On the tour with the the folks from the Four Corners Initiative, Max Córdova, who is on the board of directors of La Montaña de Truchas Woodlot, spoke about the need to restore a sense of forest ownership to local people, which ensures good stewardship. All of the lands currently being restored in the project were formally part f the Truchas Land Grant and supplied the heirs' resource needs. After these lands were lost to timber companies, corporate barons and corporations, they eventually ended up in the hands of the Forest Service and Bureau of Land Management. Until recently the large timber companies continued to dominate the woods products industry on public lands. Now that timber quotas have been reduced and Forest Service management emphasis has changed to ecosystem management, the large operators are yielding to locally-owned, community-based companies. As Córdova pointed out, we now have a unique situation for local people to once again become actively involved in the management and stewardship of these lands.

The restoration areas the group toured were testimony to the good results that stewardship has spawned. As we drove through a series of areas that had been thinned over a five-year period, the differences were obvious: dense, dog-hair thickets of ponderosa pine and piñon/juniper dominated the untouched landscape; in last year's thinning stand grass was beginning to grow on the barren ground; and in the five-year thinned stand, large diameter pines grew in a savannah-like opening of grasses, oak, and wildflowers. Elk, grouse, and songbirds have returned to the area.

It remains to be seen to what extent and effect these kinds of pilot projects have on the Carson and other southwest forests. Much of the conversation at the subsequent meetings in Taos of the Four Corners Sustainable Forestry Initiative focused on how to encourage forest restoration through sustainable, community-based forest enterprises. Public agencies do not have the economic resources to underwrite the huge amount of restoration needed in our forests: at $300 to $700 per acre (thinning, burning, reseeding, etc.) the total figure reaches into the millions of dollars. Even though the Camino Real pilot contract stewardship programs have thus far been very successful - district personnel have a hard time keeping up with the demand for the 1-acre thinning blocks they assign to individuals - the district needs to restore 2,500 acres per year to achieve any kind of comprehensive success.

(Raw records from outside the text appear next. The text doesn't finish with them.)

(* ===== verification/_CoqProject ===== *)
-Q . S2P
Prelude.v
Soroban.v
Token.v
Sharded.v
RegistryTypes.v
RegistryStorage.v
RegistryEvents.v
RegistryInventory.v
RegistryAdmin.v
RegistryLifecycle.v
RegistryGovernance.v
RegistryStaking.v
RegistryDispute.v
RegistryCommunity.v
Registry.v
RegistryHistory.v
RegistryControl.v
RegistrySeats.v
ProSubscription.v
PaymentTypes.v
Pricing.v
PaymentStorage.v
PaymentWorld.v
PaymentSale.v
PaymentQuote.v
PaymentAdmin.v
PaymentRefund.v
PaymentEscrow.v
PaymentResale.v
Payments.v
PaymentSample.v
PaymentGovernance.v
PaymentTickets.v
PaymentSeats.v
PaymentHolders.v
PaymentAccounts.v
PaymentMoney.v
PaymentTrade.v
PaymentFindings.v
Platform.v
CrdtClock.v
CrdtOrSet.v
CrdtLww.v
Sync.v
ServerPrelude.v
Zkp.v
ZkpEncoding.v
ZkpProtocol.v
ZkCheckin.v
IndexerEvent.v
Indexer.v
IndexerBatch.v
IndexerPipeline.v
Rates.v
WaitingRoom.v
TicketQr.v
Auth.v
Marketplace.v
EventListing.v
EventPages.v
EventRatings.v
Listener.v
ListenerJobs.v
Mediation.v
Text.v
Webhooks.v
Affiliates.v
RateLimit.v
TicketPdf.v
Float64.v
Quotes.v
Profiles.v
EventCatalog.v
Telemetry.v
Categories.v
TicketMail.v
Section Reads.
Context {S E : Type}.
Lemma reads_ret {A} (a : A) : reads (S := S) (E := E) (mret a).
Proof. intros env s b s' H. by inversion H. Qed.
Lemma reads_gets {A} (f : S -> A) : reads (E := E) (gets f).
Proof. intros env s b s' H. by inversion H. Qed.
Lemma reads_throw {A} (e : E) : reads (S := S) (A := A) (throw e).
Proof. intros env s b s' H. by inversion H. Qed.
Lemma reads_panic {A} : reads (S := S) (E := E) (A := A) panic.
Proof. intros env s b s' H. by inversion H. Qed.
Lemma reads_throw_if b (e : E) : reads (S := S) (throw_if b e).
Proof. by intros env s u s' [_ ?]%throw_if_Done. Qed.
Lemma reads_panic_if b : reads (S := S) (E := E) (panic_if b).
Proof. by intros env s u s' [_ ?]%panic_if_Done. Qed.
Lemma reads_ok_or {A} (o : option A) (e : E) : reads (S := S) (ok_or o e).
Proof. by intros env s u s' [_ ?]%ok_or_Done. Qed.
Lemma reads_unwrap {A} (o : option A) : reads (S := S) (E := E) (unwrap o).
Proof. by intros env s u s' [_ ?]%unwrap_Done. Qed.
Lemma reads_require_auth a : reads (S := S) (E := E) (require_auth a).
Proof. by intros env s u s' [_ ?]%require_auth_Done. Qed.
Lemma reads_ledger_timestamp : reads (S := S) (E := E) ledger_timestamp.
Proof. by intros env s u s' [_ ?]%ledger_timestamp_Done. Qed.
Lemma reads_contract_address : reads (S := S) (E := E) contract_address.
Proof. by intros env s u s' [_ ?]%contract_address_Done. Qed.
Lemma reads_add t x y : reads (S := S) (E := E) (add_ t x y).
Proof. by intros env s u s' (_ & _ & ?)%add_Done. Qed.
Lemma reads_sub t x y : reads (S := S) (E := E) (sub_ t x y).
Proof. by intros env s u s' (_ & _ & ?)%sub_Done. Qed.
Lemma reads_mul t x y : reads (S := S) (E := E) (mul_ t x y).
Proof. by intros env s u s' (_ & _ & ?)%mul_Done. Qed.
End Reads.
Create HintDb reads.
#[export] Hint Resolve reads_ret reads_gets reads_throw reads_panic reads_throw_if reads_panic_if
  reads_ok_or reads_unwrap reads_require_auth reads_ledger_timestamp reads_contract_address
  reads_add reads_sub reads_mul : reads.

Lemma respects_zoom {W S E A} (R : W -> W -> Prop) (Q : S -> S -> Prop) get put (m : M S E A) :
  respects Q m -> (forall w s, Q (get w) s -> R w (put s w)) -> respects R (zoom get put m).
Proof. intros Hm Hput env w a w' (s & H & ->)%zoom_Done. apply Hput. by eapply Hm. Qed.

(** The preorder of a part of the storage that stays as it is. *)
Definition keeps {S V} (f : S -> V) (s s' : S) : Prop := f s' = f s.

La Montaña de Truchas, Forest Trust, and La Jicarita were recently awarded a grant to begin planning a large-scale restoration project in the Borrego Mesa and Desmontes areas of the Carson National Forest. This project will train community members in restoration activities such as tree planting, thinning, road closure, erosion and weed control; business development in community forestry; and ecological planning, monitoring and evaluation.

ANNOUNCEMENTS

• Salvar la Tierra, an art auction to benefit Vecinos del Rio, a non-profit organization working to protect the traditional agricultural villages along the Rio Grande between Dixon and San Juan Pueblo, will be held Saturday, October 16, from 3:00-7:00 pm. The event, which will include both a live and silent auction, as well as refreshments, will take place at the Santa Fe Hilton. Tickets are $12. Vecinos del Rio has worked closely with Rio Arriba County and state and federal officials to monitor and regulate inappropriate and illegal strip mining in the Española Valley. If you would like to donate your art work or make a contribution to the auction, please contact: Rosella Jardine at 672-1648; Katherine Wells at 852-2055; Gerry Edwards at 852-2407; or Karin Syversen at 852-4504.

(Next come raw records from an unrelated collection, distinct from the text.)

(* ===== verification/RegistryTypes.v ===== *)
(** * Event registry: data types

    The contract types of [event_registry/src/types.rs], the error enum of
    [error.rs], the events of [topics.rs] and [events.rs] and the structs of
    [bridge.rs].  Fields carry a prefix for their struct ([ev_] for
    [EventInfo], [tier_] for [TicketTier], ...); integers are [Z] at the widths
    the comments name. *)

From stdpp Require Import base tactics numbers list strings gmap.
From S2P Require Import Prelude.

(** ** Errors *)
Inductive EventRegistryError :=
  | EventAlreadyExists | EventNotFound | Unauthorized | InvalidAddress
  | InvalidFeePercent | EventInactive | NotInitialized | AlreadyInitialized
  | InvalidMetadataCid | MaxSupplyExceeded | SupplyOverflow
  | TierLimitExceeds | TierNotFound | TierSoldOut | SupplyUnderflow
  | InvalidQuantity | OrganizerBlacklisted | OrgNotBlacklisted
  | InvalidResaleCapBps | InvalidPromoBps | EventCancelled
  | EventAlreadyCanceled | InvalidGracePeriod | EventIsActive | AlreadyStaked
  | NotStaked | InvalidStakeAmount | StakingNotConfigured
  | NoRewardsAvailable | InvalidRewardAmount | InvalidThreshold
  | PropAlreadyExecuted | EventNotEnded | InvalidMilestonePlan | InvalidTags
  | ProposalExpired | MultisigError | PropAlreadyCanceled
  | PerUserLimitExceeded | InvalidDeadline | AlreadyOnWaitlist
  | NotOnWaitlist | TooManyTiers | TokenNotAccepted | DisputeNotFound
  | DisputeNotOpen | AlreadyVoted | NotTicketHolder | ReplayAttackDetected
  | InsufficientSignatures | InvalidPrice | BatchSizeExceeded.

#[export] Instance EventRegistryError_eq_dec : EqDecision EventRegistryError.
Proof. solve_decision. Defined.

(** ** Configuration *)
Record StakingConfig := mkStakingConfig {
  sc_token : option Address;
  sc_min_amount : Z; (* i128 *)
}.

Module Role.
Inductive Role := Admin | Manager | Scanner.
End Role.

(** The [repr(u32)] discriminants. *)
Definition role_id (r : Role.Role) : Z :=
  match r with Role.Admin => 1 | Role.Manager => 2 | Role.Scanner => 3 end.

Inductive Category :=
  Music | Sports | Tech | Arts | Food | Business | Health | Education | Community | Other.

Definition category_id (c : Category) : Z :=
  match c with
  | Music => 1 | Sports => 2 | Tech => 3 | Arts => 4 | Food => 5
  | Business => 6 | Health => 7 | Education => 8 | Community => 9 | Other => 10
  end.

Definition from_id (id : Z) : option Category :=
  match id with
  | 1 => Some Music | 2 => Some Sports | 3 => Some Tech | 4 => Some Arts
  | 5 => Some Food | 6 => Some Business | 7 => Some Health | 8 => Some Education
  | 9 => Some Community | 10 => Some Other | _ => None
  end.

(** ** Series *)
Record SeriesRegistry := mkSeriesRegistry {
  sr_series_id : string;
  sr_name : string;
  sr_event_ids : list string;
  sr_organizer_address : Address;
  sr_metadata_cid : option string;
}.

Record SeriesPass := mkSeriesPass {
  sp_pass_id : string;
  sp_series_id : string;
  sp_holder : Address;
  sp_usage_limit : Z; (* u32 *)
  sp_usage_count : Z; (* u32 *)
  sp_issued_at : Z; (* u64 *)
  sp_expires_at : Z; (* u64 *)
}.
#[export] Instance SeriesPass_eta : Eta SeriesPass := fun p =>
  mkSeriesPass (sp_pass_id p) (sp_series_id p) (sp_holder p) (sp_usage_limit p)
    (sp_usage_count p) (sp_issued_at p) (sp_expires_at p).

(** ** Events and tiers *)
Record AuctionConfig := mkAuctionConfig {
  auc_start_price : Z; (* i128 *)
  auc_end_time : Z; (* u64 *)
  auc_min_increment : Z; (* i128 *)
}.

Record TicketTier := mkTicketTier {
  tier_name : string;
  tier_price : Z; (* i128 *)
  tier_tier_limit : Z; (* i128 *)
  tier_current_sold : Z; (* i128 *)
  tier_is_refundable : bool;
  tier_auction_config : list AuctionConfig;
  tier_loyalty_multiplier : Z; (* u32 *)
  tier_max_per_user : Z; (* u32 *)
}.
#[export] Instance TicketTier_eta : Eta TicketTier := fun t =>
  mkTicketTier (tier_name t) (tier_price t) (tier_tier_limit t) (tier_current_sold t)
    (tier_is_refundable t) (tier_auction_config t) (tier_loyalty_multiplier t)
    (tier_max_per_user t).

Record Milestone := mkMilestone {
  ms_sales_threshold : Z; (* i128 *)
  ms_release_percent : Z; (* u32 *)
}.

Inductive EventStatus := Active | Inactive | Cancelled.

#[export] Instance EventStatus_eq_dec : EqDecision EventStatus.
Proof. solve_decision. Defined.

Definition is_cancelled (st : EventStatus) : bool :=
  match st with Cancelled => true | _ => false end.

Record EventInfo := mkEventInfo {
  ev_event_id : string;
  ev_name : string;
  ev_organizer_address : Address;
  ev_payment_address : Address;
  ev_platform_fee_percent : Z; (* u32 *)
  ev_is_active : bool;
  ev_status : EventStatus;
  ev_created_at : Z; (* u64 *)
  ev_metadata_cid : string;
  ev_max_supply : Z; (* i128 *)
  ev_current_supply : Z; (* i128 *)
  ev_milestone_plan : option (list Milestone);
  ev_tiers : gmap string TicketTier;
  ev_refund_deadline : Z; (* u64 *)
  ev_restocking_fee : Z; (* i128 *)
  ev_resale_cap_bps : option Z; (* u32 *)
  ev_is_postponed : bool;
  ev_grace_period_end : Z; (* u64 *)
  ev_min_sales_target : Z; (* i128 *)
  ev_target_deadline : Z; (* u64 *)
  ev_goal_met : bool;
  ev_custom_fee_bps : option Z; (* u32 *)
  ev_banner_cid : option string;
  ev_tags : option (list string);
  ev_category_ids : option (list Z); (* u32 *)
  ev_start_time : Z; (* u64 *)
  ev_is_private : bool;
  ev_end_time : Z; (* u64 *)
  ev_transfer_lock_duration : Z; (* u64 *)
  ev_accepted_tokens : list Address;
  ev_use_global_whitelist : bool;
  ev_feedback_cid : option string;
  ev_cancellation_reason : option string;
  ev_referral_rate_bps : Z; (* u32 *)
}.
#[export] Instance EventInfo_eta : Eta EventInfo := fun x =>
  mkEventInfo (ev_event_id x) (ev_name x) (ev_organizer_address x)
    (ev_payment_address x) (ev_platform_fee_percent x) (ev_is_active x)
    (ev_status x) (ev_created_at x) (ev_metadata_cid x) (ev_max_supply x)
    (ev_current_supply x) (ev_milestone_plan x) (ev_tiers x)
    (ev_refund_deadline x) (ev_restocking_fee x) (ev_resale_cap_bps x)
    (ev_is_postponed x) (ev_grace_period_end x) (ev_min_sales_target x)
    (ev_target_deadline x) (ev_goal_met x) (ev_custom_fee_bps x)
    (ev_banner_cid x) (ev_tags x) (ev_category_ids x) (ev_start_time x)
    (ev_is_private x) (ev_end_time x) (ev_transfer_lock_duration x)
    (ev_accepted_tokens x) (ev_use_global_whitelist x) (ev_feedback_cid x)
    (ev_cancellation_reason x) (ev_referral_rate_bps x).

Record PaymentInfo := mkPaymentInfo {
  pay_payment_address : Address;
  pay_platform_fee_percent : Z; (* u32 *)
  pay_custom_fee_bps : option Z; (* u32 *)
  pay_tiers : gmap string TicketTier;
  pay_referral_rate_bps : Z; (* u32 *)
}.

Record EventCapacity := mkEventCapacity {
  cap_max_supply : Z; (* i128 *)
  cap_current_supply : Z; (* i128 *)
  cap_available : option Z; (* i128 *)
}.

Record EventRegistrationArgs := mkEventRegistrationArgs {
  args_event_id : string;
  args_name : string;
  args_organizer_address : Address;
  args_payment_address : Address;
  args_metadata_cid : string;
  args_max_supply : Z; (* i128 *)
  args_milestone_plan : option (list Milestone);
  args_tiers : gmap string TicketTier;
  args_refund_deadline : Z; (* u64 *)
  args_restocking_fee : Z; (* i128 *)
  args_resale_cap_bps : option Z; (* u32 *)
  args_min_sales_target : option Z; (* i128 *)
  args_target_deadline : option Z; (* u64 *)
  args_banner_cid : option string;
  args_tags : option (list string);
  args_category_ids : option (list Z); (* u32 *)
  args_start_time : Z; (* u64 *)
  args_is_private : bool;
  args_end_time : Z; (* u64 *)
  args_transfer_lock_duration : Z; (* u64 *)
  args_accepted_tokens : list Address;
  args_use_global_whitelist : bool;
  args_referral_rate_bps : option Z; (* u32 *)
}.

(** ** Records kept besides events *)
Record BlacklistAuditEntry := mkBlacklistAuditEntry {
  bl_organizer_address : Address;
  bl_added_to_blacklist : bool;
  bl_admin_address : Address;
  bl_reason : string;
  bl_timestamp : Z; (* u64 *)
}.

Record EventReceipt := mkEventReceipt {
  rcpt_event_id : string;
  rcpt_organizer_address : Address;
  rcpt_total_sold : Z; (* i128 *)
  rcpt_archived_at : Z; (* u64 *)
}.

(** ** Governance *)
Record MultiSigConfig := mkMultiSigConfig {
  cfg_admins : list Address;
  cfg_threshold : Z; (* u32 *)
}.
#[export] Instance MultiSigConfig_eta : Eta MultiSigConfig := fun x =>
  mkMultiSigConfig (cfg_admins x) (cfg_threshold x).

Inductive ParameterChange :=
  | AddAdmin (addr : Address)
  | RemoveAdmin (addr : Address)
  | SetThreshold (threshold : Z) (* u32 *)
  | UpdatePlatformWallet (addr : Address)
  | SetPlatformFee (fee : Z) (* u32 *)
  | SetMinStakeAmount (amount : Z) (* i128 *).

Record Proposal := mkProposal {
  prop_proposal_id : Z; (* u64 *)
  prop_proposer : Address;
  prop_change : ParameterChange;
  prop_approvals : list Address;
  prop_executed : bool;
  prop_cancelled : bool;
  prop_created_at : Z; (* u64 *)
  prop_expires_at : Z; (* u64 *)
}.
#[export] Instance Proposal_eta : Eta Proposal := fun x =>
  mkProposal (prop_proposal_id x) (prop_proposer x) (prop_change x) (prop_approvals x)
    (prop_executed x) (prop_cancelled x) (prop_created_at x)
    (prop_expires_at x).

(** ** Loyalty and staking *)
Record GuestProfile := mkGuestProfile {
  guest_guest_address : Address;
  guest_loyalty_score : Z; (* u64 *)
  guest_total_tickets_purchased : Z; (* u32 *)
  guest_total_spent : Z; (* i128 *)
  guest_last_updated : Z; (* u64 *)
}.
#[export] Instance GuestProfile_eta : Eta GuestProfile := fun x =>
  mkGuestProfile (guest_guest_address x) (guest_loyalty_score x)
    (guest_total_tickets_purchased x) (guest_total_spent x)
    (guest_last_updated x).

Record OrganizerStake := mkOrganizerStake {
  stake_organizer : Address;
  stake_token : Address;
  stake_amount : Z; (* i128 *)
  stake_staked_at : Z; (* u64 *)
  stake_is_verified : bool;
  stake_reward_balance : Z; (* i128 *)
  stake_total_rewards_claimed : Z; (* i128 *)
}.
#[export] Instance OrganizerStake_eta : Eta OrganizerStake := fun x =>
  mkOrganizerStake (stake_organizer x) (stake_token x) (stake_amount x) (stake_staked_at x)
    (stake_is_verified x) (stake_reward_balance x)
    (stake_total_rewards_claimed x).

(** ** Disputes *)
Inductive DisputeStatus := Open | Voting | ResolvedBuyer | ResolvedOrganizer | Expired.

#[export] Instance DisputeStatus_eq_dec : EqDecision DisputeStatus.
Proof. solve_decision. Defined.

Inductive DisputeVote := BuyerFavor | OrganizerFavor.

#[export] Instance DisputeVote_eq_dec : EqDecision DisputeVote.
Proof. solve_decision. Defined.

Record Dispute := mkDispute {
  disp_event_id : string;
  disp_opened_by : Address;
  disp_opened_at : Z; (* u64 *)
  disp_closes_at : Z; (* u64 *)
  disp_status : DisputeStatus;
  disp_total_votes : Z; (* u32 *)
  disp_buyer_votes : Z; (* u32 *)
  disp_organizer_votes : Z; (* u32 *)
  disp_quorum_threshold_bps : Z; (* u32 *)
  disp_total_eligible_tickets : Z; (* i128 *)
}.
#[export] Instance Dispute_eta : Eta Dispute := fun x =>
  mkDispute (disp_event_id x) (disp_opened_by x) (disp_opened_at x)
    (disp_closes_at x) (disp_status x) (disp_total_votes x)
    (disp_buyer_votes x) (disp_organizer_votes x)
    (disp_quorum_threshold_bps x) (disp_total_eligible_tickets x).

(** ** Bridge *)
Record BridgeConfig := mkBridgeConfig {
  br_relayer_pubkeys : list Address;
  br_threshold : Z; (* u32 *)
  br_nonce : Z; (* u64 *)
}.

(** ** Published events

    One constructor per topic of [AgoraEvent], with the fields of the struct it
    is published with, in their order. *)
Module AgoraEvent.
Inductive AgoraEvent :=
  | EventRegistered (event_id : string) (organizer_address : Address)
      (payment_address : Address) (timestamp : Z)
  | EventStatusUpdated (event_id : string) (is_active : bool) (updated_by : Address)
      (timestamp : Z)
  | EventCancelled (event_id : string) (cancelled_by : Address) (timestamp : Z)
      (reason : option string)
  | FeeUpdated (new_fee_percent : Z)
  | ContractInitialized (admin_address : Address) (platform_wallet : Address)
      (platform_fee_percent : Z) (timestamp : Z)
  | ContractUpgraded (admin_address : Address) (timestamp : Z)
  | MetadataUpdated (event_id : string) (old_metadata_cid : string)
      (new_metadata_cid : string) (updated_by : Address) (timestamp : Z)
  | InventoryIncremented (event_id : string) (new_supply : Z) (timestamp : Z)
  | InventoryDecremented (event_id : string) (new_supply : Z) (timestamp : Z)
  | OrganizerBlacklisted (organizer_address : Address) (admin_address : Address)
      (reason : string) (timestamp : Z)
  | OrganizerRemovedFromBlacklist (organizer_address : Address)
      (admin_address : Address) (reason : string) (timestamp : Z)
  | EventsSuspended (organizer_address : Address) (suspended_event_count : Z)
      (admin_address : Address) (timestamp : Z)
  | GlobalPromoUpdated (global_promo_bps : Z) (promo_expiry : Z)
      (admin_address : Address) (timestamp : Z)
  | EventPostponed (event_id : string) (organizer_address : Address)
      (new_start_time : Z) (grace_period_end : Z) (timestamp : Z)
  | EventArchived (event_id : string) (organizer_address : Address) (timestamp : Z)
  | ScannerAuthorized (event_id : string) (scanner : Address)
      (authorized_by : Address) (timestamp : Z)
  | ScannerRevoked (event_id : string) (scanner : Address) (revoked_by : Address)
      (timestamp : Z)
  | GoalMet (event_id : string) (min_sales_target : Z) (current_supply : Z)
      (timestamp : Z)
  | CollateralStaked (organizer : Address) (token : Address) (amount : Z)
      (is_verified : bool) (timestamp : Z)
  | CollateralUnstaked (organizer : Address) (token : Address) (amount : Z)
      (timestamp : Z)
  | StakerRewardsDistributed (total_reward : Z) (staker_count : Z) (timestamp : Z)
  | StakerRewardsClaimed (organizer : Address) (amount : Z) (timestamp : Z)
  | LoyaltyScoreUpdated (guest : Address) (new_score : Z) (tickets_purchased : Z)
      (timestamp : Z)
  | CustomFeeSet (event_id : string) (custom_fee_bps : option Z)
      (admin_address : Address) (timestamp : Z)
  | AdminUpdated (old_admin : Address) (new_admin : Address) (timestamp : Z)
  | AdminProposed (current_admin : Address) (proposed_admin : Address)
      (timestamp : Z)
  | AdminTransferred (previous_admin : Address) (new_admin : Address)
      (timestamp : Z)
  | AdminProposalCancelled (admin : Address) (cancelled_proposed_admin : Address)
      (timestamp : Z)
  | FeedbackCidSet (event_id : string) (feedback_cid : string)
      (updated_by : Address) (timestamp : Z)
  | TokenWhitelistUpdated (event_id : string) (token : Address) (added : bool)
      (organizer_address : Address) (timestamp : Z)
  | ProposalCancelled (proposal_id : Z) (cancelled_by : Address) (timestamp : Z)
  | WaitlistJoined (event_id : string) (user : Address) (timestamp : Z)
  | WaitlistLeft (event_id : string) (user : Address) (timestamp : Z)
  | StakingTokenUpdated (old_token : option Address) (new_token : Address)
      (admin : Address)
  | MinStakeAmountUpdated (old_amount : Z) (new_amount : Z) (admin : Address)
  | DisputeOpened (event_id : string) (opened_by : Address) (timestamp : Z)
  | DisputeVoted (event_id : string) (voter : Address) (vote : DisputeVote)
      (timestamp : Z)
  | DisputeResolved (event_id : string) (status : DisputeStatus) (buyer_votes : Z)
      (organizer_votes : Z) (total_votes : Z) (timestamp : Z)
  | TicketRefunded (ticket_id : string) (event_id : string)
      (recipient_address : Address) (refund_amount : Z) (timestamp : Z).
End AgoraEvent.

• Chimayó writer Chellis Glendinning will celebrate the publication of her new book, Off the Map: An Expedition Deep into Imperialism, the Global Economy, and Other Earthly Whereabouts, with a book signing and reading in Taos. The event takes place on Wednesday, September 15, between 5 and 7 pm at Brodsky Bookshop, located at 226 B., Paseo del Pueblo Norte. Glendinning is also the author of My Name Is Chellis and I'm in Recovery from Western Civilization and When Technology Wounds. Bienvenidos todos.

National Riparian Team Comes to Peñasco

By Courtney White

Can cattle grazing and healthy riparian (streamside) areas be compatible? Of course they can. And an upcoming workshop can prove it.

The Quivira Coalition, in partnership with the Santa Barbara Grazing Association and the United States Forest Service, is proud to host the National Riparian Team for a two-day workshop in Peñasco.

The dates are September 25-26 (Sat-Sun), all day.

The National Riparian Team is a group of federal biologists and grazing specialists whose goal is to accelerate riparian and wetland restoration by bringing together communities of people to use a common vocabulary for evaluating the health of riparian areas.

This assessment tool is called Proper Functioning Condition (PFC). Its goal is to help ranchers and land managers make decisions on how to restore and maintain our streamside areas as they are being grazed.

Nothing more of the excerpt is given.